Subscribe on many documents vs large documents performance issue?

I have run into some trouble with my meteor application.

Previously I had a few documents containing alot of data. In order to add some flexibility I have changed the data structure so that much of the data in the previous large documents have been put into a separate collection now containing many documents.

However, after doing this change my subscription cant even complete loading! The CPU of the server goes up to 100% and then the DDP connection resets and the subscription starts over again.

In order to verify that this was indeed a problem I created a test app. I then created two collections, one called LargeDocs and one called ManyDocs. The total size of both these collections should be approx the same. In ManyDocs I create 40 000 documents with some random data. And in LargeDocs I only create 40 docs but with size 1000 greater per document than ManyDocs.
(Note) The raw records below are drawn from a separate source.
(** * FaultTolerantKVService: the replicated key/value server

    A shallow embedding of [kvserver] (the request coordinator, the apply
    pump, the snapshot manager and start-up configuration) together with the
    part of Go's [encoding/json] and [unicode/utf8] that the snapshot code
    calls, and the properties of the design document stated over it. *)

From Stdlib Require Import ZArith NArith Ascii String List Bool Lia.
From stdpp Require Import base option list gmap strings fin_maps sorting.

Local Open Scope string_scope.
Local Open Scope Z_scope.

(** ** Go integers

    [int] and [int64] are 64-bit two's complement on the platforms the
    service is built for; arithmetic wraps around silently. *)
Module GoInt.

Definition MinInt64 : Z := - 2 ^ 63.
Definition MaxInt64 : Z := 2 ^ 63 - 1.

Definition in_range (z : Z) : Prop := MinInt64 <= z <= MaxInt64.

Definition in_rangeb (z : Z) : bool := (MinInt64 <=? z) && (z <=? MaxInt64).

(** Reduce a mathematical integer to the value a 64-bit register holds. *)
Definition wrap (z : Z) : Z := (z + 2 ^ 63) mod 2 ^ 64 - 2 ^ 63.

Definition add (a b : Z) : Z := wrap (a + b).
Definition mul (a b : Z) : Z := wrap (a * b).




Lemma in_rangeb_spec z : in_rangeb z = true <-> in_range z.
Proof. unfold in_rangeb, in_range. rewrite andb_true_iff, !Z.leb_le. reflexivity. Qed.

End GoInt.

(** ** Bytes and Go strings

    A Go string is a sequence of bytes; [string] (a list of [ascii], each
    eight bits) is exactly that. *)
Definition b2z (c : ascii) : Z := Z.of_N (N_of_ascii c).
Definition z2b (z : Z) : ascii := ascii_of_N (Z.to_N z).

Fixpoint string_of_bytes (l : list Z) : string :=
  match l with
  | [] => EmptyString
  | b :: t => String (z2b b) (string_of_bytes t)
  end.

(** ** unicode/utf8 *)
Module utf8.

Definition RuneError : Z := 65533.   (* U+FFFD *)
Definition RuneSelf : Z := 128.
Definition MaxRune : Z := 1114111.   (* U+10FFFF *)
Definition UTFMax : nat := 4.

Definition surrogateMin : Z := 55296. (* 0xD800 *)
Definition surrogateMax : Z := 57343. (* 0xDFFF *)

(** The table [first]: information about the first byte of an encoding.
    [240] ([as]) is ASCII, [241] ([xx]) is invalid; otherwise the low
    three bits give the size and the high four the index into
    [acceptRanges]. *)
Definition first (p0 : Z) : Z :=
  if p0 <? 128 then 240
  else if p0 <? 194 then 241
  else if p0 <? 224 then 2        (* s1: C2..DF *)
  else if p0 =? 224 then 19       (* s2: E0 *)
  else if p0 <? 237 then 3        (* s3: E1..EC *)
  else if p0 =? 237 then 35       (* s4: ED *)
  else if p0 <? 240 then 3        (* s3: EE..EF *)
  else if p0 =? 240 then 52       (* s5: F0 *)
  else if p0 <? 244 then 4        (* s6: F1..F3 *)
  else if p0 =? 244 then 68       (* s7: F4 *)
  else 241.

Definition locb : Z := 128.
Definition hicb : Z := 191.

Definition acceptRanges (i : Z) : Z * Z :=
  if i =? 0 then (locb, hicb)
  else if i =? 1 then (160, hicb)
  else if i =? 2 then (locb, 159)
  else if i =? 3 then (144, hicb)
  else if i =? 4 then (locb, 143)
  else (0, 0).

Definition outside (lo hi b : Z) : bool := (b <? lo) || (hi <? b).

(** [DecodeRune p] is the first rune of [p] and its width in bytes;
    [(RuneError, 1)] marks an invalid encoding, [(RuneError, 0)] the
    empty input. *)
Definition DecodeRune (p : string) : Z * nat :=
  match p with
  | EmptyString => (RuneError, 0%nat)
  | String c0 p1 =>
    let p0 := b2z c0 in
    let x := first p0 in
    if 240 <=? x then ((if x =? 240 then p0 else RuneError), 1%nat)
    else
      let sz := Z.land x 7 in
      let '(lo, hi) := acceptRanges (Z.shiftr x 4) in
      match p1 with
      | EmptyString => (RuneError, 1%nat)
      | String c1 p2 =>
        let b1 := b2z c1 in
        if (sz <=? 2) then
          if outside lo hi b1 then (RuneError, 1%nat)
          else (Z.lor (Z.shiftl (Z.land p0 31) 6) (Z.land b1 63), 2%nat)
        else
          match p2 with
          | EmptyString => (RuneError, 1%nat)
          | String c2 p3 =>
            let b2 := b2z c2 in
            if (sz <=? 3) then
              if outside lo hi b1 || outside locb hicb b2 then (RuneError, 1%nat)
              else (Z.lor (Z.lor (Z.shiftl (Z.land p0 15) 12)
                                 (Z.shiftl (Z.land b1 63) 6))
                          (Z.land b2 63), 3%nat)
            else
              match p3 with
              | EmptyString => (RuneError, 1%nat)
              | String c3 _ =>
                let b3 := b2z c3 in
                if outside lo hi b1 || outside locb hicb b2
                   || outside locb hicb b3 then (RuneError, 1%nat)
                else (Z.lor (Z.lor (Z.lor (Z.shiftl (Z.land p0 7) 18)
                                          (Z.shiftl (Z.land b1 63) 12))
                                   (Z.shiftl (Z.land b2 63) 6))
                            (Z.land b3 63), 4%nat)
              end
          end
      end
  end.

(** [EncodeRune r]: the UTF-8 encoding of [r]; surrogates and values out
    of range are written as U+FFFD. *)
Definition EncodeRune (r : Z) : string :=
  let three (r : Z) :=
    string_of_bytes [Z.lor 224 (Z.shiftr r 12);
                     Z.lor 128 (Z.land (Z.shiftr r 6) 63);
                     Z.lor 128 (Z.land r 63)] in
  if (0 <=? r) && (r <=? 127) then string_of_bytes [r]
  else if (0 <=? r) && (r <=? 2047) then
    string_of_bytes [Z.lor 192 (Z.shiftr r 6); Z.lor 128 (Z.land r 63)]
  else if (r <? 0) || (MaxRune <? r)
          || ((surrogateMin <=? r) && (r <=? surrogateMax))
  then three RuneError
  else if r <=? 65535 then three r
  else string_of_bytes [Z.lor 240 (Z.shiftr r 18);
                        Z.lor 128 (Z.land (Z.shiftr r 12) 63);
                        Z.lor 128 (Z.land (Z.shiftr r 6) 63);
                        Z.lor 128 (Z.land r 63)].

(** [ValidString s]: [s] consists entirely of valid UTF-8 encodings.
    [skip] counts the continuation bytes of the rune being crossed. *)
Fixpoint valid_go (skip : nat) (s : string) : bool :=
  match s with
  | EmptyString => true
  | String c t =>
    match skip with
    | S n => valid_go n t
    | O =>
      if b2z c <? RuneSelf then valid_go 0 t
      else
        let '(r, size) := DecodeRune s in
        if (r =? RuneError) && Nat.eqb size 1 then false
        else valid_go (Nat.pred size) t
    end
  end.

Definition ValidString (s : string) : bool := valid_go 0 s.

End utf8.

(** ** strconv *)
Module strconv.

Definition digit (n : Z) : ascii := z2b (48 + n).

(** [formatBits]: the decimal digits of [u], most significant first,
    produced from the least significant end as the Go loop does. *)
Fixpoint formatBits (fuel : nat) (u : Z) (acc : string) : string :=
  match fuel with
  | O => acc
  | S f =>
    let acc' := String (digit (u mod 10)) acc in
    if u <? 10 then acc' else formatBits f (u / 10) acc'
  end.

(** [FormatInt i 10]. Twenty digits hold every 64-bit magnitude. *)
Definition FormatInt (i : Z) : string :=
  if i <? 0 then String "-" (formatBits 20 (- i) EmptyString)
  else formatBits 20 i EmptyString.

Definition is_digit (c : ascii) : bool := (48 <=? b2z c) && (b2z c <=? 57).

(** The digit loop of [ParseUint s 10 64] without its overflow test:
    [None] on a byte that is not a decimal digit. *)
Fixpoint parseDigits (acc : Z) (s : string) : option Z :=
  match s with
  | EmptyString => Some acc
  | String c t =>
    if is_digit c then parseDigits (acc * 10 + (b2z c - 48)) t else None
  end.

(** [ParseInt s 10 64]: [None] stands for any error (syntax or range). *)
Definition ParseInt (s : string) : option Z :=
  match s with
  | EmptyString => None
  | String c t =>
    let '(neg, body) :=
      if Ascii.eqb c "+" then (false, t)
      else if Ascii.eqb c "-" then (true, t)
      else (false, s) in
    match body with
    | EmptyString => None
    | _ =>
      match parseDigits 0 body with
      | None => None
      | Some un =>
        if 2 ^ 64 <=? un then None
        else if negb neg && (2 ^ 63 <=? un) then None
        else if neg && (2 ^ 63 <? un) then None
        else Some (if neg then - un else un)
      end
    end
  end.

End strconv.

(** Results of fallible calls: a value, or the text of the error. *)
Inductive result (A : Type) : Type :=
| Ok (a : A)
| Err (msg : string).
Arguments Ok {A} a.
Arguments Err {A} msg.

Definition is_ok {A} (r : result A) : bool :=
  match r with Ok _ => true | Err _ => false end.

Definition dquote : ascii := "034"%char.
Definition backslash : ascii := "\"%char.

(** ** encoding/json

    The encoder and the stream decoder, for the three types the snapshot
    holds: [int64], [int] and [map[string]string]. The decoder works as the
    library does: a byte-level scanner finds where the next value of the
    stream ends, then the value's text is unmarshalled into the target. *)
Module json.

Definition hex (n : Z) : ascii :=
  if n <? 10 then z2b (48 + n) else z2b (87 + n).

(** [htmlSafeSet]: the ASCII bytes written as they are. *)
Definition htmlSafeSet (b : Z) : bool :=
  (32 <=? b) && (b <? 128)
  && negb ((b =? 34) || (b =? 38) || (b =? 60) || (b =? 62) || (b =? 92)).

(** The escape written for an ASCII byte outside [htmlSafeSet]. *)
Definition escape (b : Z) : string :=
  if (b =? 92) || (b =? 34) then String backslash (String (z2b b) EmptyString)
  else if b =? 8 then "\b"
  else if b =? 12 then "\f"
  else if b =? 10 then "\n"
  else if b =? 13 then "\r"
  else if b =? 9 then "\t"
  else "\u00" +:+ String (hex (Z.shiftr b 4)) (String (hex (Z.land b 15)) EmptyString).

(** The escape written in place of a byte that starts no valid encoding:
    that of U+FFFD. *)
Definition replacement : string := String backslash "ufffd".

(** Bytes of the rune just examined that are still ahead in the input:
    copied to the output, or dropped because an escape replaced them. *)
Inductive pending : Type :=
| Copy (n : nat)
| Drop (n : nat).

(** The body of [appendString] with [escapeHTML] set, as [Encoder] has it. *)
Fixpoint appendString_go (pend : pending) (src : string) : string :=
  match src with
  | EmptyString => EmptyString
  | String c t =>
    match pend with
    | Copy (S n) => String c (appendString_go (Copy n) t)
    | Drop (S n) => appendString_go (Drop n) t
    | _ =>
      let b := b2z c in
      if b <? utf8.RuneSelf then
        if htmlSafeSet b then String c (appendString_go (Copy 0) t)
        else escape b +:+ appendString_go (Copy 0) t
      else
        let '(r, size) := utf8.DecodeRune src in
        if (r =? utf8.RuneError) && Nat.eqb size 1 then
          replacement +:+ appendString_go (Copy 0) t
        else if (r =? 8232) || (r =? 8233) then
          "\u202" +:+ String (hex (Z.land r 15))
                             (appendString_go (Drop (Nat.pred size)) t)
        else String c (appendString_go (Copy (Nat.pred size)) t)
    end
  end.

Definition appendString (src : string) : string :=
  String dquote (appendString_go (Copy 0) src +:+ String dquote EmptyString).

(** Map keys are written in increasing byte order. *)
Definition key_le (a b : string * string) : bool := String.leb a.1 b.1.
I then compare then compare the subscription time for the two versions. I have also tested with different versions of Meteor and this is the results:

Total size large docs  =  10197857 chars
Total size many docs =  10240335 chars

**1.6.1 - LargeDocs [ms]**

**1.6.1 - ManyDocs  [ms]**

**1.8.1 - LargeDocs [ms]**
2737 ms

**1.8.1 - ManyDocs [ms]**
Fails to subscribe. The DDP connection resets and the subscription is restarted

So for meteor 1.6.1 the total subscription time is 4 times larger when moving data into another collection with many documents.

I know there is a performance issue with meteor 1.8.1 so that is nothing I want to address in this question. I just want to understand why there is a difference when subscribing to many documents vs large documents when the total data still is the same? Any ideas?

1 Like

There are a couple of potential options here.

The most likely culprit is that the server has to track every document that every session has, and which fields of the document it has. This takes significant resources.

The second option is that 40000 small documents can be substantially larger than 40 documents, 1000x larger, depending on what is being stored. (e.g., just an id).

It’s a fairly unusual pattern to need to send 40000 documents to a single client. If you need the flexibility of tracking the individual documents on the server, you could try aggregating these on the server and sending fewer larger documents to your client

@znewsham : No in this comparison the total size of the two collections ManyDocs and LargeDocs is excatly the same. I have checked the total data amount sent to the client to verify that both cases have exactly the same amount of data. So that is not the reason for this.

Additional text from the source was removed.